■ What you should do
From the entries below, work out the number of lines that hold the word "passed", and give that number alone.

===== Data excerpts

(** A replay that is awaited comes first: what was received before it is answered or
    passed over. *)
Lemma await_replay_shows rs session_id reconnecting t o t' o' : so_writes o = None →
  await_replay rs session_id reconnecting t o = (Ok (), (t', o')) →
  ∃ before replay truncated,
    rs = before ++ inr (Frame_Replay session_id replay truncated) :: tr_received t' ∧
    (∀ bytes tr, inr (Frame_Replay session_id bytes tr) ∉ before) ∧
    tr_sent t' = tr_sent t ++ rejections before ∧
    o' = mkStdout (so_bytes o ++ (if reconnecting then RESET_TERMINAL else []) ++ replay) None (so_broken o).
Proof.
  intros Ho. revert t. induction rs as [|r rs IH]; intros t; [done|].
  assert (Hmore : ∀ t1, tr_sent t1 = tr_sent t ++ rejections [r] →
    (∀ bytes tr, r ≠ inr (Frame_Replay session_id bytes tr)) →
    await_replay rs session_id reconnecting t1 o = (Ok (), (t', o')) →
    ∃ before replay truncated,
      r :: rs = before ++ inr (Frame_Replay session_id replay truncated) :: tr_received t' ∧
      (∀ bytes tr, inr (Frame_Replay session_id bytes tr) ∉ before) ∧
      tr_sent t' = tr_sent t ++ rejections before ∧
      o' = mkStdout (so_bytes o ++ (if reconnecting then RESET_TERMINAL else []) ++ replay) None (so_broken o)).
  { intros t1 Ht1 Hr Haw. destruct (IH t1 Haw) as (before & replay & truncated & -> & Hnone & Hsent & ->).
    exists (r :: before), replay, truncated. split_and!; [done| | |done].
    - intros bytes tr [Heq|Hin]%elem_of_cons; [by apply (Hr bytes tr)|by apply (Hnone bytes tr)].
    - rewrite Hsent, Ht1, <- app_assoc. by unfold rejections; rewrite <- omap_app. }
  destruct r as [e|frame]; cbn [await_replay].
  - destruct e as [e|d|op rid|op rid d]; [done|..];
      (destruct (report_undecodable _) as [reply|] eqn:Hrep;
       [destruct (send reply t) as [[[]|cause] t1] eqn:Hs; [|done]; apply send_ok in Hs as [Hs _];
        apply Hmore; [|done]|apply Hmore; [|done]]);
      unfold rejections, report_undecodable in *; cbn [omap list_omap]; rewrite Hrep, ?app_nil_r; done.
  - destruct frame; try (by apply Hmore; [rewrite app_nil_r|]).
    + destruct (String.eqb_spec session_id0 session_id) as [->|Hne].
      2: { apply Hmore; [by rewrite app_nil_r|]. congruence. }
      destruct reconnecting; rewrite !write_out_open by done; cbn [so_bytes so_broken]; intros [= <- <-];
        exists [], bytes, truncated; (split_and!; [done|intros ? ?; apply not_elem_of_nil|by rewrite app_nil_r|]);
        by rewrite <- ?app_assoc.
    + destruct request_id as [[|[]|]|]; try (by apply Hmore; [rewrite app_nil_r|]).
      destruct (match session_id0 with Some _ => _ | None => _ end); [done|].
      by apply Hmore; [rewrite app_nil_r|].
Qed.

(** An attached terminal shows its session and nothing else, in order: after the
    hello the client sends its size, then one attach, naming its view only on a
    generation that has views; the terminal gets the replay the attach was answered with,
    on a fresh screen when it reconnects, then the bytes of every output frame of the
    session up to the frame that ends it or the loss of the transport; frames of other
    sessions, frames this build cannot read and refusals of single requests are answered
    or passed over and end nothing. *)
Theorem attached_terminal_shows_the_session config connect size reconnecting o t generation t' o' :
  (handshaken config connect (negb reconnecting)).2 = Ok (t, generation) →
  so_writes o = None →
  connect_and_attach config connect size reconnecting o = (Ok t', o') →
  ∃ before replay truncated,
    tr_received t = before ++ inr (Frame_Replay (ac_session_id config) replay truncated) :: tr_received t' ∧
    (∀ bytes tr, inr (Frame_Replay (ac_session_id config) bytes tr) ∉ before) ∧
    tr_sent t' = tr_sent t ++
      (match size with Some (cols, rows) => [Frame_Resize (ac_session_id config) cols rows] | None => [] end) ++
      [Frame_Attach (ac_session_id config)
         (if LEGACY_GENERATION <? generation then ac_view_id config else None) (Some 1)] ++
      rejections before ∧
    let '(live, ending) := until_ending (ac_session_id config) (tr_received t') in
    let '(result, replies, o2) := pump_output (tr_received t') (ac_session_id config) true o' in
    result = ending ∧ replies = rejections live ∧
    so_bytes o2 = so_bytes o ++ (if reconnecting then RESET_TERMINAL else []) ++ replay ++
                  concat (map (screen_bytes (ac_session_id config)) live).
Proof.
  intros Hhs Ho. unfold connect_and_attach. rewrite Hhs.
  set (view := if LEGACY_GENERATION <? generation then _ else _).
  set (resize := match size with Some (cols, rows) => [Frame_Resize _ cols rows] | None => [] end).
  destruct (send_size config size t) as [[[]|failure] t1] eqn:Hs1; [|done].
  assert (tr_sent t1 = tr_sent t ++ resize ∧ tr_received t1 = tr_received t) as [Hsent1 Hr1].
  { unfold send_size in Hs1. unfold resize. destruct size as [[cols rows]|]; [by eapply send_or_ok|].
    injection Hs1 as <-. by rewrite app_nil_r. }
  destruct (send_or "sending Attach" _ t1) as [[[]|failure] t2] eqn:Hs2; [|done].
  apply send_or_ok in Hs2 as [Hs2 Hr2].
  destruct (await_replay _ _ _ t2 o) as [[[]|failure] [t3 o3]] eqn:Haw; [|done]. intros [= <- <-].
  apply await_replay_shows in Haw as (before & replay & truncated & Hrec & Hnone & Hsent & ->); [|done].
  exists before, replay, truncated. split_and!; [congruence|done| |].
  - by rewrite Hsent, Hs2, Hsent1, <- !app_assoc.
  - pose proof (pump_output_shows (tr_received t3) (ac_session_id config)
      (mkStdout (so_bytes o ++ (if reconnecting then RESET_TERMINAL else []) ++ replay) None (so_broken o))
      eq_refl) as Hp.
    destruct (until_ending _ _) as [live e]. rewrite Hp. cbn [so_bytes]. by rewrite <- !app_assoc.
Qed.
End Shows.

==========
===== Data excerpts

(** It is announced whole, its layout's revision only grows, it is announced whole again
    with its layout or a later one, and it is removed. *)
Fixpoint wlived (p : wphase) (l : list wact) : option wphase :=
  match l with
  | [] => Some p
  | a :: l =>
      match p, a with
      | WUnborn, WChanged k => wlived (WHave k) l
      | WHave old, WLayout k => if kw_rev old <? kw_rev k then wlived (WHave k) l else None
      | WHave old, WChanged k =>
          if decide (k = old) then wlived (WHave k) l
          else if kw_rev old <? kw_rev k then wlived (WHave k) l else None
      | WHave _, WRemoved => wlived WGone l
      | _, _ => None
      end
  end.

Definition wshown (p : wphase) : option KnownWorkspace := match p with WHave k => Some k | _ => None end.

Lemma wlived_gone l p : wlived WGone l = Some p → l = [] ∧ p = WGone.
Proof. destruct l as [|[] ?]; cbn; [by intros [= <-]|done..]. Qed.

==========

■ Exercise result
2